(* ===== verification/Prelude.v ===== *)
(** * Owlet Video: a verification library for the Go back end

    The back end of a short-video site ([src/backend]): Go processes (an edge server and a
    worker, chosen by the command line) that serve an HTTP API through gin, keep their data in
    MySQL (GORM), their caches in Redis and in memory, and send events through RabbitMQ. The
    code has two halves. The layered core has [internal/domain] (entities and their
    validation), [internal/infra/persistence] (repositories), [internal/infra/cache] (Redis),
    [internal/application] (services), [internal/interfaces/http] (handlers). The main package
    around it has the accounts, sessions, uploads, moderation, the outbox with its worker, the
    page of a video ([auth.go], [admin.go], [video.go], [messaging.go], [social.go],
    [worker.go], [cache.go], [resilience.go], [session_cache.go], ...), and reads the core
    tables through views. The model is a shallow embedding: a Go function is a Rocq function
    of the same name, a struct a record, a sentinel error a constructor.

    ** How code is modelled

    - [GoStd] (with [float64]), [GoConv], [GoHash]: the part of Go and of its standard library that
      the code uses. A [string] is a list of bytes; an [int] is a [Z] with its wrap-around
      ([int64_of]) where an overflow can happen; a [time.Time] is the number of nanoseconds
      since the zero time; a [float64] is an IEEE 754 number. [Codec] is the class of the
      functions of [encoding/base64], [encoding/json] and RFC 3339 times with what the code
      relies on ([CodecLaws]: what is encoded is decoded); [plain_codec] of [ServiceExamples]
      is an instance with its laws proved. [Edge.JWT] and [Tokens.JWTLib] are the same for the
      signed tokens of the two halves, [GoConv.Unicode] for the classes and the lower case of
      the Unicode tables.
    - [Models], [Store]: the tables as finite maps under a collation of the database (class
      [Collation]), and a monad [M] of computations on a [World] (tables, auto-increment
      counters, Redis, queue, the memory of the process, clock and environment). Any call may
      fail, any time may pass: the environment is an arbitrary stream of faults, so a theorem
      about [wp m Q E w] speaks of every outcome, success [Q] and failure [E]. A transaction
      that fails, in its body or in its [COMMIT], leaves the tables as they were and keeps the
      auto-increment counters. The field [process] of a world is what the main package holds
      in memory: breakers, the video cache, limiters, the database slots.
    - [Redis], [RedisClient]: keys with deadlines, the commands the code uses, pipelines and
      watched transactions. A command may fail before or after it took effect. [before until]
      says what a computation does if it ends before a moment; it is how expiry enters a
      statement.
    - [Files], [FileOps]: [path/filepath], and the calls of [os] on a tree that maps paths to
      directories and files (the field [disk] of a world). A call may fail, a write that fails
      leaves some part of its data. Links, permissions and open descriptors of a file that was
      removed are not modelled.
    - [Views]: the SQL views of the main package as functions of the tables.

    ** Files and the code they model

    - [InteractionDomain], [RelationDomain], [VideoDomain], [MessageDomain], [ExposureDomain],
      [PlaybackDomain], [AccountDomain], [FeedDomain], [RecommendationDomain],
      [EmbeddingDomain]: the packages of [internal/domain]. [Errors]: the sentinel errors and
      [coreError] of [core.go].
    - [InteractionRepo], [RelationRepo], [MessageRepo], [VideoRepo], [FeedRepo],
      [RecommendationRepo] (with the embedding repository), [ExposureRepo], [PlaybackRepo],
      [AccountRepo]: the [gorm.go] files of [internal/infra/persistence]. [Paging]: the keyset
      pagination they share. [System]: every write of every repository and of every
      transaction of the main package as a step, the worlds reachable by steps, and
      [integrity], the invariant of the whole database.
    - [Ports]: the Go interfaces between the layers, as records. [MessageService],
      [InteractionService] (with the worker), [RelationService], [VideoService] (with the
      fan-out worker), [OtherServices] (exposure, playback, account, embedding), [FeedService],
      [RecommendationService]: the packages of [internal/application]. [FeedCache]:
      [internal/infra/cache/feed_cache.go]. [Requests]: the list of the operations a client
      can call, and the rules to reason about all of them.
    - [MessageBroker]: [internal/infra/mq/rabbitmq.go]: names, exchanges, queues and bindings,
      publication, consumers. [Tokens]: [internal/infra/jwt] and the middleware. [HttpDto]: the
      [handler.go] and [dto.go] files of [internal/interfaces/http], a Module each: a handler
      gets the context [Gin] and the body that gin bound, and gives an [Answer]. [HttpRouter]:
      the routes of [router.go] with their guards; [Wiring]: how [router.go] and [core.go] put
      repositories, caches, broker and services together; [HttpAnswers]: what each route may
      answer. [CoreHandlers]: the handlers of [core.go] over the same services.
    - [Resilience]: [resilience.go]. [SessionCache]: [session_cache.go], as steps of concurrent
      loads and one revocation.
    - [Edge]: what the handlers of the main package share: answers, tokens, cookies, sessions
      as one request runs them, rate limits, invalidations ([auth.go], [main.go], [config.go]).
      [AuthHandlers]: [auth.go] and the accounts of [admin.go]. [PublishHandlers]: publishing
      and moderation ([video.go], [admin.go], [core.go]). [SocialHandlers]: direct messages,
      lists, mentions ([messaging.go], [social.go], [feed.go]) and the pages of the administrators
      ([admin.go]). [OutboxWorker]: [worker.go], the queues it declares and the broker as steps.
      [VideoDetail]: [cache.go] and [upload_cache.go]. A handler is a computation that always
      answers, a [Response]; [Edge.authed], [Edge.limited] and [Edge.admin_only] are the
      middleware around it. [EdgeRequests]: the routes of [main.go], [core.go] and of the API, and the
      messages that the process handles ([plain_request]; [any_request] with those on files).
    - [Uploads]: the rest of [video.go]: chunks, assembly, images, publication with its files,
      the removal of abandoned uploads. [UploadRules]: the rules of the file calls, [files_ok],
      how rows and files agree, and the paths that the handlers keep apart; [UploadFlow]: what
      each handler does to files and rows, and that all of them keep [files_ok].
    - [CoreMedia]: [core_media.go], the copy of the media of an old installation.
    - [Frames]: what computations leave alone. [EdgeRules], [ExtensionRules]: the rules of the shared parts, of the transactions and of the tables of
      the main package.
    - [ActionLedger]: the abstract specification of the fast path of likes. [AccountSpec]: the
      contract of the operations on accounts, as a relation between tables.
    - [ServiceExamples] (and the beginning of [RepoProperties]): a reachable database, a run of
      the main package from the empty one, a clip that is uploaded and published, and instances
      of the parameters.

    ** What the theorems show

    - [RepoProperties]: in every reachable database the counters are the numbers of rows they
      stand for; the effect of each write on each branch, its
      retries included; pages are parts of one sorted list without repetition.
    - [HttpProperties]: every route of the API but the upload answers, with fixed texts or the sentinels of
      its service; the guards of a route let in whom they should; an account from its
      registration over the login to its profile and the end of its token.
    - [EdgeProperties]: every request keeps [lawful]: a revoked session stays revoked, a used
      invite used, and a changed password or a disabled account revokes its sessions in the
      same commit; registration and login do what they promise; a refresh token that was replaced is
      refused in every later world; the guard of the
      administrators, and their search, which takes the text literally. A video is published
      with its tags and its event or not at all; a round of the outbox worker marks events that
      the broker confirmed, and without faults the worker empties the outbox; no event on the
      broker is lost unless a consumer waits in vain for a confirmation; the page of a video
      shows a published one, whatever Redis and earlier pages left in the caches.
    - [UploadProperties]: a chunk is stored only as it was announced, chunks come together to
      the file they were cut from, a failing upload or publication loses nothing, and in every
      world of a run each published video has its whole file. The run has to draw UUIDs that
      are not the name of a file yet ([fresh_name]).
    - [CoreMedia]: the copy loses and overwrites nothing, on failure too, and a copy that
      succeeds has the files of the source and no other.
    - [ServiceProperties]: every request keeps the integrity of the database; error answers
      of the services other than the feed hold nothing the driver said; publishing and deleting do what they promise;
      notifications are valid; cursors continue lists; the broker takes an event to each of its consumers and to no other queue.
    - [FeedProperties]: the feed without a cache is equal to a reference that lists rows; with
      any cache it shows published videos only. What is recommended is fresh, distinct, bounded
      and spread over the authors; the vector of a video's text reaches the recommender,
      however often its event is delivered.
    - [FeedCacheProperties]: the Redis fast path of likes and favourites refines the ledger
      ([tracks] relates the keys to it; a day is the life of a counter, so the statement is
      about requests that end within a day); members of the indexes are read back.
    - [FanoutProperties]: the fan-out of the main package ends and puts a video into the sorted
      set of every follower, or into the outbox of an author with too many.
    - [ResilienceProperties]: the breaker is a policy on the history of its reports, loads are single, the video cache and
      the limiter are bounded, a revoked session is rejected, revocations and loads end.
    - [Findings]: runs of the modelled code that show a defect.

    ** Fuel

    The loops of the code are structural recursions, with these exceptions: the fan-out loop
    ([VideoService.fanout_loop]) has as fuel the number of follow rows plus one, and each round
    passes a batch of them; the spreading of candidates ([RecommendationService.spread_rounds])
    has the number of delayed candidates, and each round places one or ends
    ([interleave_total]). The theorems prove that the fuel is enough. A request that waits for
    the fill of a cache ([VideoDetail.wait_cache]) sleeps 25 ms a round for at most 600 ms;
    its fuel is 25 rounds, after which the deadline has passed whatever the clock does.
    [FileOps.create_temp] tries 10000 names, as [os.CreateTemp] does.

    ** Not modelled, and why

    - Binding inside gin, encoding of JSON answers, configuration, metrics, profiling,
      connections to MySQL, Redis and RabbitMQ, the stream of notifications: pure input and
      output. A handler starts from what gin bound, a consumer from what a delivery decodes to.
    - bcrypt, HMAC and the format of the tokens, [math.Log1p], [singleflight.Group.Do], the
      Unicode tables: third-party or tabulated code, parameters with the laws a theorem needs.
    - [sameOrigin] of [main.go] compares the hosts that [net/url] parses.
    - The uploads of the layered API ([interfaces/http/upload]): what they accept is decided by
      [http.DetectContentType], ffprobe and ffmpeg. The uploads of the main package are
      modelled.
    - The migration of legacy data ([core_migration.go]), apart from its views and the copy of
      the media.
    - The free space of the disk ([disk_linux.go]): an argument of [initUpload].
    - The cache validation tool ([tools/cachevalidation]): a load generator beside the
      system. *)
From Stdlib Require Export ZArith Lia.
From stdpp Require Export sorting base tactics option gmap strings pretty numbers.
From stdpp Require Export list.
#[export] Set Default Goal Selector "!".
Open Scope Z_scope.

(** ** Finite maps: how many entries satisfy a predicate *)
Section map_count.
Context `{Countable K} {A : Type}.
Implicit Types (m : gmap K A) (P : A -> bool).

(** The number of rows of a table that satisfy [P]. *)
Definition map_count P m : Z := Z.of_nat (size (filter (fun kv => P (kv.2) = true) m)).

Definition b2z (b : bool) : Z := if b then 1 else 0.

Lemma map_count_empty P : map_count P ∅ = 0.
Proof. unfold map_count. by rewrite map_filter_empty, map_size_empty. Qed.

* [EXERCISE AIM]
Set down, exactly as they appear above, all lines from the one that has "- [Frames]: what" down to the one that has "the theorems show", including those two and no others.

* [EXERCISE SOLUTION]
    - [Frames]: what computations leave alone. [EdgeRules], [ExtensionRules]: the rules of the shared parts, of the transactions and of the tables of
      the main package.
    - [ActionLedger]: the abstract specification of the fast path of likes. [AccountSpec]: the
      contract of the operations on accounts, as a relation between tables.
    - [ServiceExamples] (and the beginning of [RepoProperties]): a reachable database, a run of
      the main package from the empty one, a clip that is uploaded and published, and instances
      of the parameters.

    ** What the theorems show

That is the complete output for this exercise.